Despite the stench of smoke that lingered in the fabric of the clothing at her feet, the fragrance of her perfume was suddenly all around him, as familiar to him as the process of breathing. Underlying that was the subtle scent of her skin, woman-sweet, intensified by the heat and humidity.
“Don’t,” she said.
He lifted his eyes to hers, mentally acknowledging her wisdom in warning him off. There were far too many memories between them. And their emotional intensity was unabated, despite the meaningless encounters with other women in which he’d indulged during the last few years.

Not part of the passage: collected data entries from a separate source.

(* ===== verification/Utf8.v ===== *)
(** * UTF-8 (the standard library's [String] and its byte form)

    A text is the list of its Unicode scalar values; a file is a list of bytes.
    [encode] is what [str::as_bytes] gives, [decode] the validation of
    [fs::read_to_string] and [decode_lossy] is [String::from_utf8_lossy].  The
    table of byte ranges is the one of the Unicode standard the library follows. *)

From stdpp Require Import base list numbers.
From S2P Require Import Prelude.
#[local] Open Scope N_scope.

Abbreviation Bytes := (list N).

(** A [char]. *)
Definition is_scalar (c : N) : bool := (c <? 0xD800) || ((0xE000 <=? c) && (c <? 0x110000)).

Definition encode_char (c : N) : Bytes :=
  if c <? 0x80 then [c]
  else if c <? 0x800 then [0xC0 + c / 64; 0x80 + c mod 64]
  else if c <? 0x10000 then [0xE0 + c / 4096; 0x80 + (c / 64) mod 64; 0x80 + c mod 64]
  else [0xF0 + c / 262144; 0x80 + (c / 4096) mod 64; 0x80 + (c / 64) mod 64; 0x80 + c mod 64].
Definition encode (s : list N) : Bytes := s ≫= encode_char.

Definition cont (b : N) : bool := (0x80 <=? b) && (b <? 0xC0).
Definition lead2 (b : N) : bool := (0xC2 <=? b) && (b <? 0xE0).
(** A lead byte of three, or of four, with the byte after it. *)
Definition pair3 (a b : N) : bool :=
  ((a =? 0xE0) && (0xA0 <=? b) && (b <? 0xC0))
  || (((0xE1 <=? a) && (a <=? 0xEC) || (a =? 0xEE) || (a =? 0xEF)) && cont b)
  || ((a =? 0xED) && (0x80 <=? b) && (b <? 0xA0)).
Definition pair4 (a b : N) : bool :=
  ((a =? 0xF0) && (0x90 <=? b) && (b <? 0xC0))
  || ((0xF1 <=? a) && (a <=? 0xF3) && cont b)
  || ((a =? 0xF4) && (0x80 <=? b) && (b <? 0x90)).

Definition char2 (a b : N) : N := (a - 0xC0) * 64 + (b - 0x80).
Definition char3 (a b c : N) : N := (a - 0xE0) * 4096 + (b - 0x80) * 64 + (c - 0x80).
Definition char4 (a b c d : N) : N :=
  (a - 0xF0) * 262144 + (b - 0x80) * 4096 + (c - 0x80) * 64 + (d - 0x80).

Fixpoint decode (bs : Bytes) : option (list N) :=
  match bs with
  | [] => Some []
  | a :: bs =>
      if a <? 0x80 then cons a <$> decode bs
      else match bs with
      | [] => None
      | b :: bs =>
          if lead2 a && cont b then cons (char2 a b) <$> decode bs
          else match bs with
          | [] => None
          | c :: bs =>
              if pair3 a b && cont c then cons (char3 a b c) <$> decode bs
              else match bs with
              | [] => None
              | d :: bs =>
                  if pair4 a b && cont c && cont d then cons (char4 a b c d) <$> decode bs
                  else None
              end
          end
      end
  end.

(** Every longest piece of a sequence that is cut short or cannot go on becomes
    one U+FFFD. *)
Definition REPLACEMENT : N := 0xFFFD.
Fixpoint decode_lossy (bs : Bytes) : list N :=
  match bs with
  | [] => []
  | a :: bs1 =>
      if a <? 0x80 then a :: decode_lossy bs1
      else match bs1 with
      | [] => [REPLACEMENT]
      | b :: bs2 =>
          if lead2 a && cont b then char2 a b :: decode_lossy bs2
          else if negb (pair3 a b || pair4 a b) then REPLACEMENT :: decode_lossy bs1
          else match bs2 with
          | [] => [REPLACEMENT]
          | c :: bs3 =>
              if pair3 a b && cont c then char3 a b c :: decode_lossy bs3
              else if negb (pair4 a b && cont c) then REPLACEMENT :: decode_lossy bs2
              else match bs3 with
              | [] => [REPLACEMENT]
              | d :: bs4 =>
                  if cont d then char4 a b c d :: decode_lossy bs4
                  else REPLACEMENT :: decode_lossy bs3
              end
          end
      end
  end.

(** ** Round trip *)

Ltac bool_lia :=
  repeat (rewrite ?andb_true_iff, ?andb_false_iff, ?orb_true_iff, ?orb_false_iff,
            ?N.leb_le, ?N.ltb_lt, ?N.leb_gt, ?N.ltb_ge, ?N.eqb_eq, ?N.eqb_neq in * ).

(** The digits of a number in base 64. *)
Lemma digits64 c : ∃ q1 q2 q3 r1 r2 r3,
  c / 64 = q1 ∧ c / 4096 = q2 ∧ c / 262144 = q3 ∧
  c mod 64 = r1 ∧ (c / 64) mod 64 = r2 ∧ (c / 4096) mod 64 = r3 ∧
  c = q1 * 64 + r1 ∧ q1 = q2 * 64 + r2 ∧ q2 = q3 * 64 + r3 ∧ r1 < 64 ∧ r2 < 64 ∧ r3 < 64.
Proof.
  do 6 eexists. do 6 (split; [reflexivity|]).
  assert (Hm : ∀ n, n = n / 64 * 64 + n mod 64 ∧ n mod 64 < 64).
  { intros n. split; [rewrite (N.div_mod n 64) at 1; lia|apply N.mod_lt; lia]. }
  assert (H2 : c / 4096 = c / 64 / 64) by (by rewrite N.Div0.div_div).
  assert (H3 : c / 262144 = c / 64 / 64 / 64) by (by rewrite !N.Div0.div_div).
  rewrite H3, H2. pose proof (Hm c). pose proof (Hm (c / 64)). pose proof (Hm (c / 64 / 64)).
  naive_solver.
Qed.

Lemma decode_char c bs : is_scalar c = true → decode (encode_char c ++ bs) = cons c <$> decode bs.
Proof.
  intros Hc. unfold encode_char. unfold is_scalar in Hc. bool_lia.
  destruct (digits64 c) as (q1 & q2 & q3 & r1 & r2 & r3 & -> & -> & -> & -> & -> & -> & H).
  destruct (c <? 0x80) eqn:E1; [cbn; by rewrite E1|].
  destruct (c <? 0x800) eqn:E2; [|destruct (c <? 0x10000) eqn:E3]; bool_lia; cbn [decode app].
  - replace (_ <? 0x80) with false by (symmetry; bool_lia; lia).
    replace (lead2 _ && cont _) with true by (symmetry; unfold lead2, cont; bool_lia; lia).
    do 2 f_equal. unfold char2. lia.
  - replace (_ <? 0x80) with false by (symmetry; bool_lia; lia).
    replace (lead2 _ && cont _) with false by (symmetry; unfold lead2; bool_lia; lia).
    replace (pair3 _ _ && cont _) with true by (symmetry; unfold pair3, cont; bool_lia; lia).
    do 2 f_equal. unfold char3. lia.
  - replace (_ <? 0x80) with false by (symmetry; bool_lia; lia).
    replace (lead2 _ && cont _) with false by (symmetry; unfold lead2; bool_lia; lia).
    replace (pair3 _ _ && cont _) with false by (symmetry; unfold pair3; bool_lia; lia).
    replace (pair4 _ _ && cont _ && cont _) with true
      by (symmetry; unfold pair4, cont; bool_lia; lia).
    do 2 f_equal. unfold char4. lia.
Qed.

Lemma encode_app s t : encode (s ++ t) = encode s ++ encode t.
Proof. apply bind_app. Qed.
Lemma encode_cons c s : encode (c :: s) = encode_char c ++ encode s.
Proof. done. Qed.

Lemma decode_encode_app s bs :
  forallb is_scalar s = true → decode (encode s ++ bs) = app s <$> decode bs.
Proof.
  induction s as [|c s IH]; cbn [forallb]; intros Hs.
  { change (encode [] ++ bs) with bs. by destruct (decode bs). }
  apply andb_true_iff in Hs as [Hc Hs]. rewrite encode_cons, <-app_assoc, decode_char, IH by done.
  by destruct (decode bs).
Qed.

Lemma decode_encode s : forallb is_scalar s = true → decode (encode s) = Some s.
Proof.
  intros Hs. pose proof (decode_encode_app s [] Hs) as H. cbn in H. by rewrite !app_nil_r in H.
Qed.

(** What is valid is what was encoded. *)
Lemma char2_valid a b : lead2 a && cont b = true →
  encode_char (char2 a b) = [a; b] ∧ is_scalar (char2 a b) = true.
Proof.
  unfold lead2, cont, encode_char, char2, is_scalar. intros H.
  set (q := a - 0xC0). set (r := b - 0x80).
  assert (Hq : a = 0xC0 + q ∧ 2 <= q < 32) by (subst q; bool_lia; lia).
  assert (Hr : b = 0x80 + r ∧ r < 64) by (subst r; bool_lia; lia).
  clearbody q r. destruct Hq as [-> Hq], Hr as [-> Hr].
  destruct (digits64 (q * 64 + r)) as (q1 & q2 & q3 & r1 & r2 & r3 & -> & _ & _ & -> & _ & _ & He).
  replace (_ <? 0x80) with false by (symmetry; bool_lia; lia).
  replace (_ <? 0x800) with true by (symmetry; bool_lia; lia).
  split; [repeat f_equal; lia|]. bool_lia. lia.
Qed.

Lemma char3_valid a b c : pair3 a b && cont c = true →
  encode_char (char3 a b c) = [a; b; c] ∧ is_scalar (char3 a b c) = true.
Proof.
  unfold pair3, cont, encode_char, char3, is_scalar. intros H.
  set (p := a - 0xE0). set (q := b - 0x80). set (r := c - 0x80).
  assert (Hp : a = 0xE0 + p ∧ p < 16) by (subst p; bool_lia; lia).
  assert (Hq : b = 0x80 + q ∧ q < 64) by (subst q; bool_lia; lia).
  assert (Hr : c = 0x80 + r ∧ r < 64) by (subst r; bool_lia; lia).
  clearbody p q r. destruct Hp as [-> Hp], Hq as [-> Hq], Hr as [-> Hr].
  destruct (digits64 (p * 4096 + q * 64 + r)) as
    (q1 & q2 & q3 & r1 & r2 & r3 & -> & -> & -> & -> & -> & -> & He).
  replace (_ <? 0x80) with false by (symmetry; bool_lia; lia).
  replace (_ <? 0x800) with false by (symmetry; bool_lia; lia).
  replace (_ <? 0x10000) with true by (symmetry; bool_lia; lia).
  split; [repeat f_equal; lia|]. bool_lia. lia.
Qed.

Lemma char4_valid a b c d : pair4 a b && cont c && cont d = true →
  encode_char (char4 a b c d) = [a; b; c; d] ∧ is_scalar (char4 a b c d) = true.
Proof.
  unfold pair4, cont, encode_char, char4, is_scalar. intros H.
  set (o := a - 0xF0). set (p := b - 0x80). set (q := c - 0x80). set (r := d - 0x80).
  assert (Ho : a = 0xF0 + o ∧ o < 5) by (subst o; bool_lia; lia).
  assert (Hp : b = 0x80 + p ∧ p < 64) by (subst p; bool_lia; lia).
  assert (Hq : c = 0x80 + q ∧ q < 64) by (subst q; bool_lia; lia).
  assert (Hr : d = 0x80 + r ∧ r < 64) by (subst r; bool_lia; lia).
  clearbody o p q r. destruct Ho as [-> Ho], Hp as [-> Hp], Hq as [-> Hq], Hr as [-> Hr].
  destruct (digits64 (o * 262144 + p * 4096 + q * 64 + r)) as
    (q1 & q2 & q3 & r1 & r2 & r3 & -> & -> & -> & -> & -> & -> & He).
  replace (_ <? 0x80) with false by (symmetry; bool_lia; lia).
  replace (_ <? 0x800) with false by (symmetry; bool_lia; lia).
  replace (_ <? 0x10000) with false by (symmetry; bool_lia; lia).
  split; [repeat f_equal; lia|]. bool_lia. lia.
Qed.

(** A valid file is the encoding of its text. *)
Lemma decode_valid bs s : decode bs = Some s → encode s = bs ∧ forallb is_scalar s = true.
Proof.
  revert s. induction bs as [bs IH] using (induction_ltof1 _ length). unfold ltof in IH.
  assert (Hstep : ∀ u c rest s', bs = u ++ rest → u ≠ [] → encode_char c = u → is_scalar c = true →
    cons c <$> decode rest = Some s' → encode s' = bs ∧ forallb is_scalar s' = true).
  { intros u c rest s' -> Hu Henc Hsc Hd. destruct (decode rest) as [t|] eqn:Hr; [|done].
    cbn in Hd. injection Hd as <-. destruct (IH rest) with (s := t) as [He Ht]; [|done|].
    { rewrite length_app. destruct u; [done|]. cbn. lia. }
    rewrite encode_cons, Henc, He. cbn [forallb]. by rewrite Hsc, Ht. }
  intros s. destruct bs as [|a bs]; [intros [= <-]; done|]. cbn [decode].
  destruct (a <? 0x80) eqn:Ha.
  { apply (Hstep [a]); [done..| |].
    - unfold encode_char. by rewrite Ha.
    - unfold is_scalar. bool_lia. lia. }
  destruct bs as [|b bs]; [done|]. destruct (lead2 a && cont b) eqn:H2.
  { destruct (char2_valid _ _ H2). by apply (Hstep [a; b]). }
  destruct bs as [|c bs]; [done|]. destruct (pair3 a b && cont c) eqn:H3.
  { destruct (char3_valid _ _ _ H3). by apply (Hstep [a; b; c]). }
  destruct bs as [|d bs]; [done|]. destruct (pair4 a b && cont c && cont d) eqn:H4; [|done].
  destruct (char4_valid _ _ _ _ H4). by apply (Hstep [a; b; c; d]).
Qed.

Lemma decode_lossy_valid bs s : decode bs = Some s → decode_lossy bs = s.
Proof.
  revert s. induction bs as [bs IH] using (induction_ltof1 _ length). unfold ltof in IH. intros s.
  assert (Hstep : ∀ c rest, (length rest < length bs)%nat → cons c <$> decode rest = Some s →
    c :: decode_lossy rest = s).
  { intros c rest Hlt Hd. destruct (decode rest) as [t|] eqn:Hr; [|done]. cbn in Hd.
    injection Hd as <-. by rewrite (IH rest Hlt t). }
  destruct bs as [|a bs]; [intros [= <-]; done|]. cbn [decode decode_lossy].
  destruct (a <? 0x80); [apply Hstep; cbn; lia|].
  destruct bs as [|b bs]; [done|].
  destruct (lead2 a && cont b); [apply Hstep; cbn; lia|].
  destruct bs as [|c bs]; [done|].
  destruct (pair3 a b), (pair4 a b), (cont c); cbn [andb negb orb];
    try (intros Hd; apply Hstep; [cbn; lia|exact Hd]); destruct bs as [|d bs]; try done;
    destruct (cont d); cbn; try done; intros Hd; apply Hstep; try (cbn; lia); exact Hd.
Qed.

(** A line feed is no part of a longer character: a file is valid exactly when
    its parts around a line feed are. *)
Lemma decode_line_feed x y :
  decode (x ++ 10 :: y) = (s ← decode x; t ← decode y; Some (s ++ 10 :: t)).
Proof.
  induction x as [x IH] using (induction_ltof1 _ length). unfold ltof in IH.
  assert (Hstep : ∀ c rest, (length rest < length x)%nat →
    cons c <$> decode (rest ++ 10 :: y) =
    (s ← (cons c <$> decode rest); t ← decode y; Some (s ++ 10 :: t))).
  { intros c rest Hlt. rewrite IH by done. destruct (decode rest), (decode y); done. }
  destruct x as [|a x]; [cbn; by destruct (decode y)|]. cbn [decode app].
  destruct (a <? 0x80); [apply Hstep; cbn; lia|].
  assert (H10 : cont 10 = false) by done.
  assert (P10 : pair3 a 10 = false ∧ pair4 a 10 = false).
  { unfold pair3, pair4. rewrite H10. split; bool_lia; lia. }
  destruct P10 as [P3 P4].
  destruct x as [|b x]; cbn [app].
  { rewrite H10, andb_false_r, P3. cbn. by destruct y as [|? [|]]; rewrite ?P4. }
  destruct (lead2 a && cont b); [apply Hstep; cbn; lia|].
  destruct x as [|c x]; cbn [app].
  { rewrite H10, andb_false_r. cbn. by destruct y; rewrite ?andb_false_r. }
  destruct (pair3 a b && cont c); [apply Hstep; cbn; lia|].
  destruct x as [|d x]; cbn [app].
  { by rewrite H10, andb_false_r. }
  destruct (pair4 a b && cont c && cont d); [apply Hstep; cbn; lia|done].
Qed.

(** The last byte is a line feed exactly when the last character is. *)
Lemma encode_char_last c :
  ∃ bs b, encode_char c = bs ++ [b] ∧ (b =? 10) = (c =? 10).
Proof.
  unfold encode_char. destruct (digits64 c) as (q1 & q2 & q3 & r1 & r2 & r3 & -> & -> & -> & -> & -> & -> & H).
  destruct (c <? 0x80) eqn:E1; [by exists [], c|].
  assert (Hc : (c =? 10) = false) by (bool_lia; lia).
  destruct (c <? 0x800); [|destruct (c <? 0x10000)]; [exists [0xC0 + q1], (0x80 + r1)
    |exists [0xE0 + q2; 0x80 + r2], (0x80 + r1)|exists [0xF0 + q3; 0x80 + r3; 0x80 + r2], (0x80 + r1)];
    (split; [done|]); rewrite Hc; bool_lia; lia.
Qed.

Lemma encode_last s :
  (list.last (encode s) = Some 10) ↔ list.last s = Some 10.
Proof.
  destruct s as [|c s] using rev_ind; [done|]. clear IHs.
  destruct (encode_char_last c) as (bs & b & He & Hb).
  rewrite encode_app. unfold encode at 2. cbn. rewrite app_nil_r, He, app_assoc, !last_snoc.
  split; intros [= ->]; apply N.eqb_eq in Hb || (symmetry in Hb; apply N.eqb_eq in Hb); congruence.
Qed.

Lemma encode_nil s : encode s = [] ↔ s = [].
Proof.
  split; [|by intros ->]. destruct s as [|c s]; [done|]. rewrite encode_cons.
  destruct (encode_char_last c) as (bs & b & -> & _). by destruct bs.
Qed.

Those had been nothing more than fruitless attempts to erase the remembrance of this. Of her. He knew now, if he had ever doubted it, how miserably he had failed.
His entire world had changed in the matter of hours one day in Amsterdam, but nothing had changed about this. Nothing was any different than it had ever been in the way he felt about this woman.
He shifted the Glock to his left hand. It would be no help against the threat he faced. He had no weapons against the danger that loomed like a pit before him. He had never had any defense against the way she made him feel.